(What to produce)
Look through the entries that follow and return each line that has the string "LoadDataset".

+++ Listed records

(** The body of the [try] block of [detect_emotion]. *)
Definition detect_emotion_body (frame : Frame)
  : result (option string * Q * Q) :=
  match detect_emotions frame with
  | Raise e => Raise e
  | Ok faces =>
      match faces with
      | [] => Ok (None, 0, 0)                      (* [if emotions:] fails *)
      | face :: _ =>
          let emotions_dict := emotions face in
          match max_item emotions_dict with
          | Raise e => Raise e
          | Ok dominant =>
              let dominant_emotion := fst dominant in
              let '(valence, arousal) :=
                emotion_to_valence_arousal (Some dominant_emotion) in
              Ok (Some dominant_emotion, valence, arousal)
          end
      end
  end.

(** [detect_emotion]: the [except Exception] returns [(None, 0, 0)]. *)
Definition detect_emotion (frame : Frame) : option string * Q * Q :=
  match detect_emotion_body frame with
  | Ok r => r
  | Raise _ => (None, 0, 0)
  end.
End Detector.

End EmotionDetector.


(** ** The music player ([music_player.py]) *)

Module MusicPlayer.

(** *** The song table *)

(** A value of the ['distance'] column: [rounded] is the binary64 number
    that [np.sqrt] returned, the value that the program holds and compares;
    [radicand] is the exact rational whose square root that number
    approximates, kept next to it so that statements can speak of the exact
    distance. *)
Record Dist : Type := Sqrt { radicand : Q; rounded : PrimFloat.float }.

(** [<] on the values of the column, as [idxmin] compares them. *)
Definition Dist_ltb (x y : Dist) : bool := PrimFloat.ltb (rounded x) (rounded y).

(** The real number that a [Dist] approximates. *)
Definition Dist_to_R (d : Dist) : R := sqrt (Q2R (radicand d)).

(** One row of [merged_df].  [name] is the row's index label
    ([closest_song.name]); [features] are the aggregated feature columns;
    [distance] is the column written by every query, absent after load. *)
Record Song : Type := {
  name : Z;
  features : list (option Q);
  song_id : Z;
  audio_path : string;
  valence_average : Q;
  arousal_average : Q;
  distance : option Dist
}.

Abbreviation DataFrame := (list Song).

Definition index (df : DataFrame) : list Z := name <$> df.

(** *** [load_dataset] *)

(** One row of [features_df]: the column means of a song's feature file,
    the song's id and the path of its audio file. *)
Record FeatureRow : Type := {
  f_features : list (option Q);
  f_song_id : Z;
  f_audio_path : string
}.

(** One row of an annotation table after the selection and renaming of
    its three columns. *)
Record LabelRow : Type := {
  l_song_id : Z;
  l_valence_average : Q;
  l_arousal_average : Q
}.

Definition mean (xs : list Q) : Q :=
  fold_right Qplus 0 xs / inject_Z (Z.of_nat (length xs)).

(** [groupby('song_id')]: the groups in increasing order of the key, each
    with its rows in their order of appearance. *)
Fixpoint insert_group (row : LabelRow) (groups : list (Z * list LabelRow))
  : list (Z * list LabelRow) :=
  match groups with
  | [] => [(l_song_id row, [row])]
  | (k, g) :: rest =>
      if Z.ltb (l_song_id row) k then (l_song_id row, [row]) :: (k, g) :: rest
      else if Z.eqb (l_song_id row) k then (k, g ++ [row]) :: rest
      else (k, g) :: insert_group row rest
  end.

Definition groupby_song_id (rows : list LabelRow) : list (Z * list LabelRow) :=
  fold_left (fun groups row => insert_group row groups) rows [].

(** [.agg({'valence_average': 'mean', 'arousal_average': 'mean'}).reset_index()] *)
Definition agg_mean (groups : list (Z * list LabelRow)) : list LabelRow :=
  (fun '(k, g) =>
     {| l_song_id := k;
        l_valence_average := mean (l_valence_average <$> g);
        l_arousal_average := mean (l_arousal_average <$> g) |}) <$> groups.

(** [pd.merge(features_df, labels_df, on='song_id')]: the default inner
    join, in the order of the left rows; the result has a fresh index
    0, 1, 2, ... *)
Definition merged_row (f : FeatureRow) (l : LabelRow) (label : Z) : Song :=
  {| name := label; features := f_features f; song_id := f_song_id f;
     audio_path := f_audio_path f;
     valence_average := l_valence_average l;
     arousal_average := l_arousal_average l;
     distance := None |}.

Definition merge (features_df : list FeatureRow) (labels_df : list LabelRow)
  : DataFrame :=
  imap (fun i row => row (Z.of_nat i))
    (flat_map (fun f =>
                 merged_row f <$>
                   filter (fun l => l_song_id l = f_song_id f) labels_df)
       features_df).

(** [fillna] with the column means, on the feature columns (the id and
    annotation columns have no missing value in this model).  A column
    without any value keeps its gaps. *)
Definition cell (j : nat) (row : Song) : option Q :=
  match nth_error (features row) j with
  | Some (Some x) => Some x
  | _ => None
  end.

Definition column_mean (j : nat) (df : DataFrame) : option Q :=
  match omap (cell j) df with
  | [] => None
  | xs => Some (mean xs)
  end.

Definition width (df : DataFrame) : nat :=
  fold_right Nat.max 0%nat ((fun row => length (features row)) <$> df).

Definition fillna (df : DataFrame) : DataFrame :=
  (fun row =>
     {| name := name row;
        features := (fun j => match cell j row with
                              | Some x => Some x
                              | None => column_mean j df
                              end) <$> seq 0 (width df);
        song_id := song_id row; audio_path := audio_path row;
        valence_average := valence_average row;
        arousal_average := arousal_average row;
        distance := distance row |}) <$> df.

(** [labels_df]: the two annotation tables put one after the other,
    grouped by song and averaged. *)
Definition labels_df (labels_1 labels_2 : list LabelRow) : list LabelRow :=
  agg_mean (groupby_song_id (labels_1 ++ labels_2)).

Section LoadDataset.
(** What the loader finds on disk.  [read_features song_id] is [None]
    when the song has no feature file, [Some (Raise _)] when the file
    cannot be processed, and otherwise the column means of the file.
    [audio_file song_id] is [os.path.join(AUDIO_PATH, f'{song_id}.mp3')].
    [labels_1] and [labels_2] are what [pd.read_csv] followed by the
    selection of the columns [song_id], [valence_mean] and [arousal_mean]
    gives for each of the two annotation files: the rows, or the exception
    raised for a file that is not there or cannot be parsed, or for a
    column that is not in it. *)
Variable read_features : Z -> option (result (list (option Q))).
Variable audio_file : Z -> string.
Variables labels_1 labels_2 : result (list LabelRow).

(** The loop over [range(2, 2058)]. *)
Definition features_list : list FeatureRow :=
  omap (fun song_id =>
          match read_features song_id with
          | Some (Ok mean_features) =>
              Some {| f_features := mean_features; f_song_id := song_id;
                      f_audio_path := audio_file song_id |}
          | _ => None
          end) (seqZ 2 2056).

(** The body of the [try] block of [load_dataset], after the loop: the
    new value of [self.merged_df], or the exception of [pd.concat] on an
    empty list, or the one of an annotation file. *)
Definition load_dataset_body : result DataFrame :=
  match features_list with
  | [] => Raise ValueError
  | features_df =>
      match labels_1 with
      | Raise e => Raise e
      | Ok labels_1 =>
          match labels_2 with
          | Raise e => Raise e
          | Ok labels_2 =>
              Ok (fillna (merge features_df (labels_df labels_1 labels_2)))
          end
      end
  end.

(** [load_dataset]: whatever the body raises is raised again as a plain
    [Exception] ([except Exception as e: raise Exception(...)]). *)
Definition load_dataset : result DataFrame :=
  match load_dataset_body with
  | Ok df => Ok df
  | Raise _ => Raise Exception
  end.
End LoadDataset.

++++++

(Output for this exercise)
Section LoadDataset.
End LoadDataset.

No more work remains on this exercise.